Proprio perché ne conosceva l’importanza, Marilyn era inflessibile quando si trattava delle immagini che avrebbe permesso di stampare: poneva il veto a uno scatto dopo l'altro se non raggiungevano i suoi standard di glamour e magnificenza. "Era veloce e perspicace", ammise Arnold, "ascoltava quando le spiegavo perché una certa immagine o situazione era necessaria, e concordava se era convinta. Altrimenti, ci battevamo finché una o l'altra non si tirava indietro".

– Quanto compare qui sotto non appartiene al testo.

(** ** Reading printed text *)

#[local] Arguments hasJoinableOperator : simpl never.
#[local] Arguments isSelectorDelimiter : simpl never.
#[local] Arguments word_byte : simpl never.

Section Reading.
Context {UT : RuneTables}.
Variable input : bytes.

(** the step succeeds and leads to [Q] *)
Definition wp {A} (m : P A) (p : selectorParser) (Q : A -> selectorParser -> Prop) : Prop :=
  match m p with Ok (a, p') => Q a p' | Err _ => False end.

Lemma wp_bind {A B} (m : P A) (f : A -> P B) p Q :
  wp m p (fun a p' => wp (f a) p' Q) -> wp (m ≫= f) p Q.
Proof. unfold wp, mbind, P_bind. by destruct (m p) as [[a p']|e]. Qed.

Lemma wp_mono {A} (m : P A) p (Q Q' : A -> selectorParser -> Prop) :
  wp m p Q -> (forall a p', Q a p' -> Q' a p') -> wp m p Q'.
Proof. unfold wp. destruct (m p) as [[a p']|e]; auto. Qed.

Lemma wp_ret {A} (a : A) p Q : Q a p -> wp (mret a) p Q.
Proof. done. Qed.
Lemma wp_getPos p Q : Q (pos p) p -> wp getPos p Q.
Proof. done. Qed.
Lemma wp_remaining p s Q : rest_at input p = s -> Q s p -> wp (remaining input) p Q.
Proof. unfold wp, remaining. by intros ->. Qed.
Lemma wp_peek p s Q : rest_at input p = s -> Q (head s) p -> wp (peek input) p Q.
Proof. unfold wp, peek. by intros ->. Qed.

(** moving the position keeps the counters *)
Record moved (p : selectorParser) (s : bytes) (p' : selectorParser) : Prop := {
  mv_rest : rest_at input p' = s;
  mv_depth : depth p' = depth p;
  mv_nodes : nodeCount p' = nodeCount p
}.

Lemma moved_refl p : moved p (rest_at input p) p.
Proof. done. Qed.

Lemma moved_trans p s p' t p'' : moved p s p' -> moved p' t p'' -> moved p t p''.
Proof. intros [] []. split; congruence. Qed.

Lemma wp_advance n p s Q :
  drop n (rest_at input p) = s -> (forall p', moved p s p' -> Q tt p') -> wp (advance n) p Q.
Proof.
  intros E H. unfold wp, advance. apply H. split; [|done|done]. unfold rest_at in *. simpl.
  rewrite <- drop_drop. done.
Qed.

(** a text whose first rune is not a space *)
Definition solid (s : bytes) : Prop :=
  match s with [] => True | c :: _ => (b2z c < 0x80)%Z /\ IsSpace (b2z c) = false end.

Lemma wp_skipSpace p Q : solid (rest_at input p) -> Q tt p -> wp (skipSpace input) p Q.
Proof.
  intros S H. unfold wp, skipSpace.
  assert (Z0 : prefix_len IsSpace (rest_at input p) = 0).
  { destruct (rest_at input p) as [|c s]; [done|]. destruct S as [A N]. apply prefix_len_0.
    by rewrite DecodeRune_ascii. }
  rewrite Z0. destruct p. simpl. by rewrite Nat.add_0_r.
Qed.

(** [t] is empty or starts with one of [cs], and joins with nothing *)
Definition follows (cs : string) (t : bytes) : Prop :=
  t = [] \/ exists c t', t = c :: t' /\ any_of cs c = true /\ hasJoinableOperator t = false.

Lemma any_of_In cs c : any_of cs c = true -> In c (lit cs).
Proof.
  unfold any_of, ContainsByte. intros (d & I & E)%existsb_exists. apply is_byte_true in E as ->. done.
Qed.

Lemma follows_weaken cs cs' t :
  (forall c, In c (lit cs) -> any_of cs' c = true) -> follows cs t -> follows cs' t.
Proof.
  intros W [->|(c & t' & -> & A & J)]; [by left|right]. exists c, t'. split; [done|].
  split; [by apply W, any_of_In|done].
Qed.

Lemma follows_solid t : follows "[+/,)" t -> solid t.
Proof.
  intros [->|(c & t' & -> & A%any_of_In & _)]; [done|]. simpl in A.
  repeat destruct A as [<-|A]; try done.
Qed.

Lemma follows_delimiter c t : follows "[+/,)" (c :: t) ->
  isSelectorDelimiter c = true /\ hasJoinableOperator (c :: t) = false.
Proof.
  intros [H|(c' & t' & [= <- <-] & A%any_of_In & J)]; [done|]. split; [|done]. simpl in A.
  repeat destruct A as [<-|A]; done.
Qed.

(** *** Words *)

Lemma word_byte_facts c s :
  word_byte c = true ->
  hasJoinableOperator (c :: s) = false /\ isSelectorDelimiter c = false /\
  DecodeRune (c :: s) = (b2z c, 1) /\ IsSpace (b2z c) = false /\ is_bad_rune (b2z c, 1) = false.
Proof.
  unfold word_byte. rewrite !andb_true_iff, !negb_true_iff, Z.ltb_lt. intros [[A S] D].
  assert (N : is_byte "/" c = false /\ is_byte "+" c = false).
  { split; apply not_true_iff_false; intros E%is_byte_true; subst c; vm_compute in D; discriminate D. }
  destruct N as [N1 N2]. split; [destruct s; [done|]; unfold hasJoinableOperator; by rewrite N1, N2|].
  split; [done|]. split; [by apply DecodeRune_ascii|]. split; [done|].
  unfold is_bad_rune. simpl. rewrite andb_true_r. apply Z.eqb_neq. unfold RuneError. lia.
Qed.

Lemma parseAtom_loop_word fuel w t text e p :
  length w < fuel -> forallb word_byte w = true -> follows "[+/,)" t ->
  rest_at input p = w ++ t ->
  wp (parseAtom_loop input fuel text e) p (fun r p' => r.1 = text ++ w /\ moved p t p').
Proof.
  revert w text e p. induction fuel as [|n IH]; intros w text e p L W F R; [lia|]. simpl.
  apply wp_bind. eapply wp_remaining; [exact R|]. destruct w as [|c w]; simpl in *.
  - destruct t as [|c t].
    + apply wp_ret. rewrite app_nil_r. split; [done|]. by rewrite <- R.
    + destruct (follows_delimiter c t F) as [D J]. rewrite J, D. apply wp_ret.
      rewrite app_nil_r. split; [done|]. by rewrite <- R.
  - apply andb_true_iff in W as [Wc W]. destruct (word_byte_facts c (w ++ t) Wc) as (J & D & DR & S & B).
    rewrite J, D, DR. apply wp_bind, wp_getPos. rewrite B, S. apply wp_bind.
    apply (wp_advance 1 p (w ++ t)); [by rewrite R|]. intros p1 M1.
    eapply wp_mono; [apply (IH w); [lia|done|done|apply M1]|].
    intros r p' [-> M2]. split; [by rewrite <- app_assoc|by eapply moved_trans].
Qed.

Lemma wp_incNode p (Q : unit -> selectorParser -> Prop) :
  nodeCount p < maxASTNodes -> Q tt (p <| nodeCount := S (nodeCount p) |>) -> wp (incNode input) p Q.
Proof.
  intros L H. unfold wp, incNode. simpl. by rewrite (proj2 (Nat.ltb_ge _ _)) by lia.
Qed.

(** what reading a text with tree [t] does *)
Record read (p : selectorParser) (t : tree) (tail : bytes) (n : astNode) (p' : selectorParser) : Prop := {
  rd_tree : erase n = t;
  rd_rest : rest_at input p' = tail;
  rd_depth : depth p' = depth p;
  rd_nodes : nodeCount p' = nodeCount p + tsize t
}.

Lemma parseAtomSpec_pos w st :
  word_ok w = true -> parseAtomSpec w st = Ok (word_spec w).
Proof.
  destruct w as [|c w]; [done|]. unfold word_ok. rewrite !andb_true_iff. intros [_ H]. revert H.
  unfold word_spec, parseAtomSpec. rewrite (bool_decide_false (c :: w = [])) by done.
  destruct (classifyExtensionToken (c :: w)); [done|]. destruct (at_OK _); [done|].
  by destruct (validDirectIDToken (c :: w)).
Qed.

Lemma parseAtom_word w t p :
  word_ok w = true -> follows "[+/,)" t -> rest_at input p = w ++ t -> nodeCount p < maxASTNodes ->
  wp (parseAtom input) p (read p (TNode astAtom [] [] (word_spec w)) t).
Proof.
  intros W F R L. unfold parseAtom. apply wp_bind, wp_getPos, wp_bind.
  eapply wp_remaining; [exact R|]. apply wp_bind.
  assert (LW : length w < S (length input)).
  { pose proof (rest_length input p) as RL. rewrite R, length_app in RL. lia. }
  assert (WB : forallb word_byte w = true /\ w <> []).
  { destruct w as [|c w]; [done|]. unfold word_ok in W. rewrite !andb_true_iff in W. by destruct W as [[_ W] _]. }
  eapply wp_mono; [apply (parseAtom_loop_word _ w t); [done|apply WB|done|done]|].
  intros [text e] p1 [E M]. simpl in E. subst text.
  rewrite bool_decide_false by apply WB. rewrite parseAtomSpec_pos by done. unfold newAtomNode.
  apply wp_bind, wp_incNode; [by rewrite (mv_nodes _ _ _ M)|]. apply wp_ret.
  destruct M. split; simpl; [done|done|done|]. lia.
Qed.

(** *** Filters *)

Lemma scan_filter_body f quote escaped at_ qs rest :
  filter_body f quote escaped = true ->
  scan_filter (f ++ "]"%byte :: rest) at_ quote qs escaped = inl (at_ + length f).
Proof.
  revert quote escaped at_ qs. induction f as [|c f IH]; intros quote escaped at_ qs; simpl.
  { destruct quote; [done|]. intros _. f_equal. lia. }
  intros B. destruct quote as [q|].
  - destruct escaped; [rewrite IH by done; f_equal; lia|].
    destruct (is_byte backslash c); rewrite IH by done; f_equal; lia.
  - destruct (is_byte squote c || is_byte dquote c); [rewrite IH by done; f_equal; lia|].
    apply andb_true_iff in B as [B1 B2]. apply negb_true_iff in B1. rewrite B1, IH by done. f_equal. lia.
Qed.

Lemma parseFilter_anywhere f st :
  filter_ok f = true -> exists x, parseFilter f st = Ok x /\ f_raw x = f.
Proof.
  unfold filter_ok, parseFilter. rewrite andb_true_iff. intros [_ H]. revert H.
  induction filter_operators as [|op ops IH]; simpl; [done|].
  destruct (Index f (lit op)) as [[|i]|]; [exact IH| |exact IH].
  destruct (_ || _); [done|]. destruct (_ <? _)%Z; [done|]. eauto.
Qed.

Lemma attached_filters fuel fs acc t p :
  length fs < fuel -> forallb filter_ok fs = true -> follows "+/,)" t ->
  rest_at input p = print_filters fs ++ t ->
  wp (parseAttachedFilters_loop input fuel acc) p (fun r p' =>
    map f_raw r = map f_raw acc ++ fs /\ moved p t p').
Proof.
  revert fs acc p. induction fuel as [|n IH]; intros fs acc p L B F R; [lia|].
  cbn [parseAttachedFilters_loop].
  assert (SO : solid (rest_at input p)).
  { rewrite R. destruct fs; [|done]. simpl. apply follows_solid. eapply follows_weaken; [|exact F].
    simpl. intros c H. repeat destruct H as [<-|H]; done. }
  apply wp_bind, wp_skipSpace; [done|]. apply wp_bind. eapply wp_remaining; [exact R|].
  destruct fs as [|f fs].
  - assert (M : map f_raw acc = map f_raw acc ++ [] /\ moved p t p) by (rewrite app_nil_r; split; [done|]; by split).
    simpl. destruct t as [|c t]; [by apply wp_ret|].
    assert (N : is_byte "[" c = false).
    { destruct F as [F|(c' & t' & [= <- <-] & A%any_of_In & _)]; [done|]. simpl in A.
      repeat destruct A as [<-|A]; done. }
    rewrite N. by apply wp_ret.
  - simpl in B. apply andb_true_iff in B as [Bf B].
    pose proof Bf as [BB _]%andb_true_iff. cbn [print_filters flat_map app].
    rewrite <- !app_assoc. cbn [app]. rewrite is_byte_refl.
    apply wp_bind, wp_getPos. rewrite scan_filter_body by done.
    replace (S (pos p) + length f - S (pos p)) with (length f) by lia.
    rewrite take_app_exact by done.
    destruct (parseFilter_anywhere f (S (pos p)) Bf) as (x & -> & X).
    replace (S (S (pos p) + length f) - pos p) with (S (S (length f))) by lia.
    apply wp_bind. eapply (wp_advance _ p (print_filters fs ++ t)).
    { rewrite R. cbn [print_filters flat_map app drop]. rewrite <- !app_assoc. cbn [app].
      replace (S (length f)) with (length f + 1) by lia. rewrite <- drop_drop, drop_app_exact by done. done. }
    intros p1 M1. simpl in L. eapply wp_mono; [apply (IH fs); [lia|done|done|apply M1]|].
    intros r p' [E M]. split; [|by eapply moved_trans]. rewrite E, map_app, <- app_assoc. simpl. by rewrite X.
Qed.

(** *** Operands *)

(** the first byte of an operand *)
Definition starter (c : byte) : Prop :=
  (b2z c < 0x80)%Z /\ IsSpace (b2z c) = false /\ Forall (fun d => is_byte d c = false) (lit "+/,)=]").

Lemma starter_word c : word_byte c = true -> is_byte "=" c = false -> starter c.
Proof.
  intros W E. pose proof W as W'. unfold word_byte in W'.
  rewrite !andb_true_iff, !negb_true_iff, Z.ltb_lt in W'. destruct W' as [[A S] D].
  split; [done|]. split; [done|].
  assert (N : forall d, isSelectorDelimiter d = true -> is_byte d c = false).
  { intros d Hd. apply not_true_iff_false. intros X%is_byte_true. subst d. congruence. }
  repeat constructor; [apply N; reflexivity..|done|apply N; reflexivity].
Qed.

Lemma starter_prim n q : prim_ok n q = true -> exists c s, print_prim q = c :: s /\ starter c.
Proof.
  destruct q as [w fs|f fs|c fs]; simpl.
  - intros [W _]%andb_true_iff. destruct w as [|c w]; [done|]. exists c, (w ++ print_filters fs).
    split; [done|]. unfold word_ok in W. rewrite !andb_true_iff, negb_true_iff in W. destruct W as [[E W] _].
    simpl in W. apply andb_true_iff in W as [W _]. by apply starter_word.
  - intros _. eexists _, _. split; [reflexivity|]. split; [done|]. split; [done|]. by repeat constructor.
  - intros _. eexists _, _. split; [reflexivity|]. split; [done|]. split; [done|]. by repeat constructor.
Qed.
Record Selector := mkSelector { sel_root : option astNode; sel_Alternatives : list Choice }.

Section Compiled.
Context {UT : RuneTables} {RE : RegexEngine}.

Fixpoint compileFilters (fs : list Filter) : res (list Filter) :=
  match fs with
  | [] => Ok []
  | f :: fs' => f ← compileFilter f; fs' ← compileFilters fs'; Ok (f :: fs')
  end.

Fixpoint compileNodeFilters (node : astNode) : res astNode :=
  match node with
  | mkNode k children filters a sp =>
      filters ← compileFilters filters;
      children ← (fix go (cs : list astNode) : res (list astNode) :=
                    match cs with
                    | [] => Ok []
                    | c :: cs' => c ← compileNodeFilters c; cs' ← go cs'; Ok (c :: cs')
                    end) children;
      Ok (mkNode k children filters a sp)
  end.

Definition is_regex (f : Filter) : bool :=
  match f_predicate f with
  | Some p => match cf_expression p with Some _ => true | None => false end
  | None => false
  end.

Fixpoint countRegexPredicates (node : astNode) : nat :=
  match node with
  | mkNode _ children filters _ _ =>
      length (List.filter is_regex filters) + list_sum (map countRegexPredicates children)
  end.

Definition enforceRegexPredicateLimit (node : astNode) : res unit :=
  if maxRegexPredicatesPerAST <? countRegexPredicates node
  then Err (selectorLimit (start (n_span node)) (end_ (n_span node))
              (msg "too many regular expression predicates"))
  else Ok tt.

Definition ParseSelector (input : bytes) : res Selector :=
  root ← parseSelectorAST input;
  root ← compileNodeFilters root;
  enforceRegexPredicateLimit root;;
  Ok (mkSelector (Some root) []).

(** ** Legacy alternatives *)

Definition resolveLegacyAtomName (name : bytes) : option Atom :=
  let atom best media := mkAtom true best media false 1 [] false in
  if bool_decide (name = lit "best") then Some (atom true AtomMediaCombined)
  else if bool_decide (name = lit "worst") then Some (atom false AtomMediaCombined)
  else if bool_decide (name = lit "bestvideo") then Some (atom true AtomMediaVideo)
  else if bool_decide (name = lit "worstvideo") then Some (atom false AtomMediaVideo)
  else if bool_decide (name = lit "bestaudio") then Some (atom true AtomMediaAudio)
  else if bool_decide (name = lit "worstaudio") then Some (atom false AtomMediaAudio)
  else
    let a := parseAtomToken name in
    if at_OK a then Some (if (at_Index a <? 1)%Z then a <| at_Index := 1%Z |> else a) else None.

Definition resolveAtom (term : Term) : option Atom :=
  let a := t_Atom term in
  if at_OK a then Some (if (at_Index a <? 1)%Z then a <| at_Index := 1%Z |> else a)
  else resolveLegacyAtomName (t_Name term).

Definition legacyTermToAST (term : Term) : astNode :=
  let name := t_Name term in
  let spec :=
    if bool_decide (name = lit "all") then mkSpec atomAll name zeroAtom
    else if bool_decide (name = lit "mergeall") then mkSpec atomMergeAll name zeroAtom
    else match resolveAtom term with
         | Some a => mkSpec atomQuality [] a
         | None =>
             match classifyExtensionToken name with
             | Some kind => mkSpec kind name zeroAtom
             | None =>
                 match parseAtomSpec name 0 with
                 | Ok a => a
                 | Err _ => mkSpec atomDirectID name zeroAtom
                 end
             end
         end in
  mkNode astAtom [] (t_Filters term) spec (mkSpan 0 0).

(** the left fold of the binary operator of the two legacy conversions *)
Definition join (k : astKind) (nodes : list astNode) : option astNode :=
  match nodes with
  | [] => None
  | n :: ns => Some (foldl (fun acc n => mkNode k [acc; n] [] zeroSpec (mkSpan 0 0)) n ns)
  end.

Definition legacyChoiceToAST (choice : Choice) : res astNode :=
  match join astMerge (map legacyTermToAST choice) with
  | None => Err (selectorSyntax 0 0 (msg "empty choice"))
  | Some n => Ok n
  end.

Fixpoint legacyChoices (alternatives : list Choice) : res (list astNode) :=
  match alternatives with
  | [] => Ok []
  | c :: cs => n ← legacyChoiceToAST c; ns ← legacyChoices cs; Ok (n :: ns)
  end.

Definition legacyAlternativesToAST (alternatives : list Choice) : res astNode :=
  branches ← legacyChoices alternatives;
  match join astPickFirst branches with
  | None => Err (selectorSyntax 0 0 (msg "selector is empty"))
  | Some n => Ok n
  end.

Definition rootNode (selector : Selector) : res astNode :=
  match sel_root selector with
  | Some root => Ok root
  | None =>
      if bool_decide (sel_Alternatives selector = []) then
        Err (selectorSyntax 0 0 (msg "selector is empty"))
      else
        root ← legacyAlternativesToAST (sel_Alternatives selector);
        root ← compileNodeFilters root;
        enforceRegexPredicateLimit root;;
        Ok root
  end.

End Compiled.

(** ** The evaluator *)

Definition ref : Type := nat.
Definition tracks : Type := list ref.

Record evalContext := mkCtx {
  formats : list ref;
  options : Options;
  incomplete : bool;
  hasMerged : bool
}.
#[global] Instance evalContext_eta : Eta evalContext := fun r =>
  mkCtx (formats r) (options r) (incomplete r) (hasMerged r).

Record evalState := mkState {
  mergeCandidates : nat;
  regexBudget : regexEvalBudget;
  cache : gmap ref bool;
  calls : list ref
}.
#[global] Instance evalState_eta : Eta evalState := fun r =>
  mkState (mergeCandidates r) (regexBudget r) (cache r) (calls r).

(** The availability callback may depend on the calls made before. *)
Definition FormatAvailability : Type := list ref -> ref -> result message bool.

Section Evaluator.
Context {UT : RuneTables} {RE : RegexEngine}.
Variable object_of : ref -> Object.
Variable Availability : option FormatAvailability.

Definition E (A : Type) : Type := evalState -> res (A * evalState).

#[global] Instance E_ret : MRet E := fun A a st => Ok (a, st).
#[global] Instance E_bind : MBind E := fun A B f m st =>
  match m st with
  | Ok (a, st') => f a st'
  | Err e => Err e
  end.

Definition raise {A} (e : selector_error) : E A := fun _ => Err e.

Definition matches (o : ref) (filters : list Filter) : E bool := fun st =>
  match matchesFilters (object_of o) filters (regexBudget st) with
  | Ok (b, budget) => Ok (b, st <| regexBudget := budget |>)
  | Err e => Err e
  end.

Definition isAvailableCached (o : ref) : E bool := fun st =>
  match Availability with
  | None => Ok (true, st)
  | Some f =>
      match cache st !! o with
      | Some b => Ok (b, st)
      | None =>
          match f (calls st) o with
          | Err m => Err (Availability_failed m)
          | Ok b => Ok (b, st <| cache := <[o := b]> (cache st) |> <| calls := calls st ++ [o] |>)
          end
      end
  end.

Definition codec (o : ref) (key : string) : option bytes := StringValue (Lookup (object_of o) (lit key)).

Definition codecNotNone (o : ref) (key : string) : bool :=
  match codec o key with Some text => negb (bool_decide (text = lit "none")) | None => true end.

Definition codecExplicitlyNone (o : ref) (key : string) : bool :=
  match codec o key with Some text => bool_decide (text = lit "none") | None => false end.

Definition readStringField (o : ref) (key : string) : bytes := default [] (codec o key).
Definition hasMediaKind (codec : bytes) : bool := negb (bool_decide (codec = lit "none")).

Definition atomMatches (o : ref) (atom : Atom) : bool :=
  let v := codecNotNone o "vcodec" in
  let a := codecNotNone o "acodec" in
  match at_Media atom, at_Star atom with
  | AtomMediaCombined, false => v && a
  | AtomMediaCombined, true => v || a
  | AtomMediaVideo, true => v && (v || a)
  | AtomMediaAudio, true => a && (v || a)
  | AtomMediaVideo, false => codecExplicitlyNone o "acodec" && (v || a)
  | AtomMediaAudio, false => codecExplicitlyNone o "vcodec" && (v || a)
  end.

Definition extensionObjectMatches (o : ref) (kind : bool * bool * bool) : bool :=
  let '(video, audio, storyboard) := kind in
  if storyboard : bool then codecExplicitlyNone o "acodec" && codecExplicitlyNone o "vcodec"
  else if audio : bool then codecNotNone o "acodec"
  else if video : bool then codecNotNone o "acodec" && codecNotNone o "vcodec"
  else false.

Definition incompleteFormats (fs : list ref) : bool :=
  negb (bool_decide (fs = [])) &&
  (forallb (fun o => codecExplicitlyNone o "vcodec") fs ||
   forallb (fun o => codecExplicitlyNone o "acodec") fs).

Definition hasMergedFormat (fs : list ref) : bool :=
  existsb (fun o => codecNotNone o "vcodec" && codecNotNone o "acodec") fs.

(** *** Multistream suppression and merging *)

Fixpoint suppress (opts : Options) (seenVideo seenAudio : bool) (ts : tracks) : tracks :=
  match ts with
  | [] => []
  | o :: ts' =>
      let hasVideo := hasMediaKind (readStringField o "vcodec") in
      let hasAudio := hasMediaKind (readStringField o "acodec") in
      if negb hasVideo && negb hasAudio then suppress opts seenVideo seenAudio ts'
      else if negb (AllowMultipleVideoStreams opts) && hasVideo && seenVideo then
        suppress opts seenVideo seenAudio ts'
      else if negb (AllowMultipleAudioStreams opts) && hasAudio && seenAudio then
        suppress opts seenVideo seenAudio ts'
      else o :: suppress opts (seenVideo || hasVideo) (seenAudio || hasAudio) ts'
  end.

Definition applyMultistreamSuppression (ts : tracks) (opts : Options) : tracks :=
  if length ts <=? 1 then ts else suppress opts false false ts.

Definition enforceMergeTrackCount (count : nat) (sp : span) : E unit :=
  if maxMergeTerms <? count
  then raise (selectorLimit (start sp) (end_ sp) (msg "too many merge tracks in one output"))
  else mret tt.

Definition enforceOutputCount (count : nat) (sp : span) : E unit :=
  if maxCommaOutputs <? count
  then raise (selectorLimit (start sp) (end_ sp) (msg "too many independent outputs"))
  else mret tt.

Definition countCandidate : E unit := fun st =>
  let st := st <| mergeCandidates := S (mergeCandidates st) |> in
  if maxCartesianCandidates <? mergeCandidates st
  then Err (selectorLimit 0 0 (msg "merge cartesian product exceeds limit"))
  else Ok (tt, st).

(** the two nested loops of [mergeTrackGroups], over the pairs in order *)
Fixpoint mergePairs (ctx : evalContext) (pairs : list (tracks * tracks)) (merged : list tracks)
  : E (list tracks) :=
  match pairs with
  | [] => mret merged
  | (leftTracks, rightTracks) :: pairs' =>
      let combined := applyMultistreamSuppression (leftTracks ++ rightTracks) (options ctx) in
      if bool_decide (combined = []) then mergePairs ctx pairs' merged
      else
        countCandidate;;
        enforceMergeTrackCount (length combined) (mkSpan 0 0);;
        mergePairs ctx pairs' (merged ++ [combined])
  end.

Definition mergeTrackGroups (ctx : evalContext) (left right : list tracks) : E (list tracks) :=
  if bool_decide (left = []) || bool_decide (right = []) then mret []
  else mergePairs ctx (flat_map (fun l => map (fun r => (l, r)) right) left) [].

(** *** Atoms *)

Fixpoint filterFormats_loop (fs : list ref) (filters : list Filter) : E (list ref) :=
  match fs with
  | [] => mret []
  | o :: fs' =>
      matched ← matches o filters;
      rest ← filterFormats_loop fs' filters;
      mret (if matched : bool then o :: rest else rest)
  end.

Marilyn sapeva fin dall'inizio quanto la fotografia sarebbe stata essenziale per il suo successo: le riviste fotografiche degli anni Cinquanta e Sessanta vendevano milioni di copie. Quando conobbe Eve Arnold era una star decisa a mantenere il suo potere attraverso la suggestione delle immagini: alcune fotografie sono tenere e intime, altre catturano, come solo la macchina fotografica può fare, l'insicurezza dietro l’aura del mito. In Arnold, sia Marilyn Monroe che Norma Jeane Baker si riuniscono nelle foto più belle mai scattate a entrambe. Come ha detto Arnold: “Non ho mai conosciuto nessuno che si avvicinasse a Marilyn per la naturale capacità di usare sia il fotografo che la macchina fotografica. Era speciale in questo e per me non c'è stata nessuna come lei, prima e dopo. Lei è rimasta il metro con cui ho, inconsciamente, giudicato gli altri”.